* Task statement
Each line of the entries that mentions the string "July" needs to be reported.

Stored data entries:

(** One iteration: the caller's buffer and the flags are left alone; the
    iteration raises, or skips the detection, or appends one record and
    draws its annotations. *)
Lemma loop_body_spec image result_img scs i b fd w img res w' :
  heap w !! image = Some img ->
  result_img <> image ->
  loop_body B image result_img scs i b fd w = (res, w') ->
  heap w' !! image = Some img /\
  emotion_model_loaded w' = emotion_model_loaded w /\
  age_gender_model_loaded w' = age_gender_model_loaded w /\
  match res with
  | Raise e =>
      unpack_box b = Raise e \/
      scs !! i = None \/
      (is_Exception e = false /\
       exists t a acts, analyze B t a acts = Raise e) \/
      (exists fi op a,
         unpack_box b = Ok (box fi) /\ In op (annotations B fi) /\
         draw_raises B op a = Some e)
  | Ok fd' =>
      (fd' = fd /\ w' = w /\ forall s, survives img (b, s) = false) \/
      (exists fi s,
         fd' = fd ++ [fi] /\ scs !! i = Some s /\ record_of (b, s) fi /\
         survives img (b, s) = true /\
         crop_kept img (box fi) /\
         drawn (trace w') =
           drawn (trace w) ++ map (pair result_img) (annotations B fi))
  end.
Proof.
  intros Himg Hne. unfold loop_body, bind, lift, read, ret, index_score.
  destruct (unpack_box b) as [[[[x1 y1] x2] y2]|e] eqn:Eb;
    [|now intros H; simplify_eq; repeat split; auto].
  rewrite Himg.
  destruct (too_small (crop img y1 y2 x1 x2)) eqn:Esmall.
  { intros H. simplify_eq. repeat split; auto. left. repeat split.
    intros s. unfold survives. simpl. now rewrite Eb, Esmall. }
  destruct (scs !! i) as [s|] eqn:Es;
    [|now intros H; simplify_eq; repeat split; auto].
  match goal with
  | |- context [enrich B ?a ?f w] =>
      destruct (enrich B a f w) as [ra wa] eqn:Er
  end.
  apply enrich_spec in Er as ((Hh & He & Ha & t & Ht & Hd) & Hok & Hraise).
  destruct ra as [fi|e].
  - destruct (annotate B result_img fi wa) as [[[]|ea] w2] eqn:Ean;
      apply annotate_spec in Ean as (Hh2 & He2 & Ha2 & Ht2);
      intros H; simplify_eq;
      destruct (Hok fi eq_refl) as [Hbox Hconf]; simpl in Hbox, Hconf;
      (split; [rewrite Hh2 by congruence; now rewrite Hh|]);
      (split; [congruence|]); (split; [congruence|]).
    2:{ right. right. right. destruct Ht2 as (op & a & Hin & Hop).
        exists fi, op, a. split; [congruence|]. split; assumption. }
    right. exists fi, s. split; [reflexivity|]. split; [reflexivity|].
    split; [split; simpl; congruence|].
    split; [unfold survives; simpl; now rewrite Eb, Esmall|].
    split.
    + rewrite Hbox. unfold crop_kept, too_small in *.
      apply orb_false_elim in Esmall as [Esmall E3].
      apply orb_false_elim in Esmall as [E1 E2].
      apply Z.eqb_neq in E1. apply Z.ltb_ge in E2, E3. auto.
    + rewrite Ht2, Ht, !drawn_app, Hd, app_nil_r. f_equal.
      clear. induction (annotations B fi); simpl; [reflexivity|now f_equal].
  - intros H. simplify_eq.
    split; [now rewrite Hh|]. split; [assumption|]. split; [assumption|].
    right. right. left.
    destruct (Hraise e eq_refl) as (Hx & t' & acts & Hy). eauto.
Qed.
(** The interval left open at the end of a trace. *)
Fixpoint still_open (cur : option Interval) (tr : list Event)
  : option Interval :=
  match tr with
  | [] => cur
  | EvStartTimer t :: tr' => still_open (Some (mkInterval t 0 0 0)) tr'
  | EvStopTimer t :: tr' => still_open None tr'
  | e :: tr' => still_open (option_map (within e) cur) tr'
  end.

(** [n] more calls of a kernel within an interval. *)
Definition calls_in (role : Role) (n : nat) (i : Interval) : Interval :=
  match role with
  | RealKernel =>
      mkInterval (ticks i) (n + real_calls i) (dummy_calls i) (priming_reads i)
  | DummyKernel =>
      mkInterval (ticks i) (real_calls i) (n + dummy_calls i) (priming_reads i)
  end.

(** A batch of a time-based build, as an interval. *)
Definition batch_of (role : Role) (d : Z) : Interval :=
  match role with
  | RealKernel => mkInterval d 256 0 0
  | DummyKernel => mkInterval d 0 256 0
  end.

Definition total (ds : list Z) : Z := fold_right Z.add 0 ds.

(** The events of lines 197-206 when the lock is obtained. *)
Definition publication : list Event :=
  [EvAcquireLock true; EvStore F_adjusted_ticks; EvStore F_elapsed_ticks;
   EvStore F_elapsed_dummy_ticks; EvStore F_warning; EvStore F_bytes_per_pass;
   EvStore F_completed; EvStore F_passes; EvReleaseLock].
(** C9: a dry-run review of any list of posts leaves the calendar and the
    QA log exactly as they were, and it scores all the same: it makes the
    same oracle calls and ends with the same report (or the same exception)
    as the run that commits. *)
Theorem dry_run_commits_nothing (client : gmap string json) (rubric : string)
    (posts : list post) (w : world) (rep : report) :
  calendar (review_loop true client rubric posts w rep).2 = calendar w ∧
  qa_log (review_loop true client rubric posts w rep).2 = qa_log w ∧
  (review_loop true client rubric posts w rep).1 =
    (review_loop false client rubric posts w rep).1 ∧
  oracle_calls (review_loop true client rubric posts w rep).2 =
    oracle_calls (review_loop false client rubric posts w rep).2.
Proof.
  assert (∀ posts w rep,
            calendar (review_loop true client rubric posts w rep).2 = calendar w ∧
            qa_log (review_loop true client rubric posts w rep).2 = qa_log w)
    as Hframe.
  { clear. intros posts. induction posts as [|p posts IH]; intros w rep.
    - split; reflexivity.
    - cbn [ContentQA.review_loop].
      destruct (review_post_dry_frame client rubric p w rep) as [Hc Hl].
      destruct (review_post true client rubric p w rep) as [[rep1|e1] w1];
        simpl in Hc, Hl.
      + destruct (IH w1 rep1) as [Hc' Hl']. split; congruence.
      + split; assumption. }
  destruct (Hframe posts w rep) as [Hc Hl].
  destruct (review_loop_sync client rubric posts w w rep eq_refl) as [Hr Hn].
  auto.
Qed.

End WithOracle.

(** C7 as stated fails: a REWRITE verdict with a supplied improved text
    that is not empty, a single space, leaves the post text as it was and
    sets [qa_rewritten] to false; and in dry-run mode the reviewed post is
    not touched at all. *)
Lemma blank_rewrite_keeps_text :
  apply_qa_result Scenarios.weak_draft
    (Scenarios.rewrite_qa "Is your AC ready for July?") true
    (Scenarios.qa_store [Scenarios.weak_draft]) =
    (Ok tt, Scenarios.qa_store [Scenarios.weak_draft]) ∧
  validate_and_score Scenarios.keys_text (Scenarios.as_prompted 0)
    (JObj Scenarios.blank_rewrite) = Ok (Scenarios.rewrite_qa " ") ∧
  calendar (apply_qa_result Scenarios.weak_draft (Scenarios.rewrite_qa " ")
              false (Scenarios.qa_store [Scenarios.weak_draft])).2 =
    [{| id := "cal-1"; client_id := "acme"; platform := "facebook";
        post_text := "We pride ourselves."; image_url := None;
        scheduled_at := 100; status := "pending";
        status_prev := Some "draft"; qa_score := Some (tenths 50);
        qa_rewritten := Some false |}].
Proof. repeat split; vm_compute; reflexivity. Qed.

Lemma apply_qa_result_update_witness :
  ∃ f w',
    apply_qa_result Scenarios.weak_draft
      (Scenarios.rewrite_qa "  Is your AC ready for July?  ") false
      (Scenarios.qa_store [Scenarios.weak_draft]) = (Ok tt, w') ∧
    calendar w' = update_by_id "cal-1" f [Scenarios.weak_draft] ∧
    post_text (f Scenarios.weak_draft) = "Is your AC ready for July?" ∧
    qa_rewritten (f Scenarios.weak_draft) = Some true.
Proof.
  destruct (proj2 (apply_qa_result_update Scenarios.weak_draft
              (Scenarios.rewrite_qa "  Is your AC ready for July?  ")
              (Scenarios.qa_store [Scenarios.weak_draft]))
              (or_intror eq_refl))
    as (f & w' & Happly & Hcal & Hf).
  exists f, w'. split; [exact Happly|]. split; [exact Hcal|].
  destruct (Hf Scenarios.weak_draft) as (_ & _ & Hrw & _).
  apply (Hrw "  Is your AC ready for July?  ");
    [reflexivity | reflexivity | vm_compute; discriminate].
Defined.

* Solution for this problem
    (Scenarios.rewrite_qa "Is your AC ready for July?") true
      (Scenarios.rewrite_qa "  Is your AC ready for July?  ") false
    post_text (f Scenarios.weak_draft) = "Is your AC ready for July?" ∧
              (Scenarios.rewrite_qa "  Is your AC ready for July?  ")
  apply (Hrw "  Is your AC ready for July?  ");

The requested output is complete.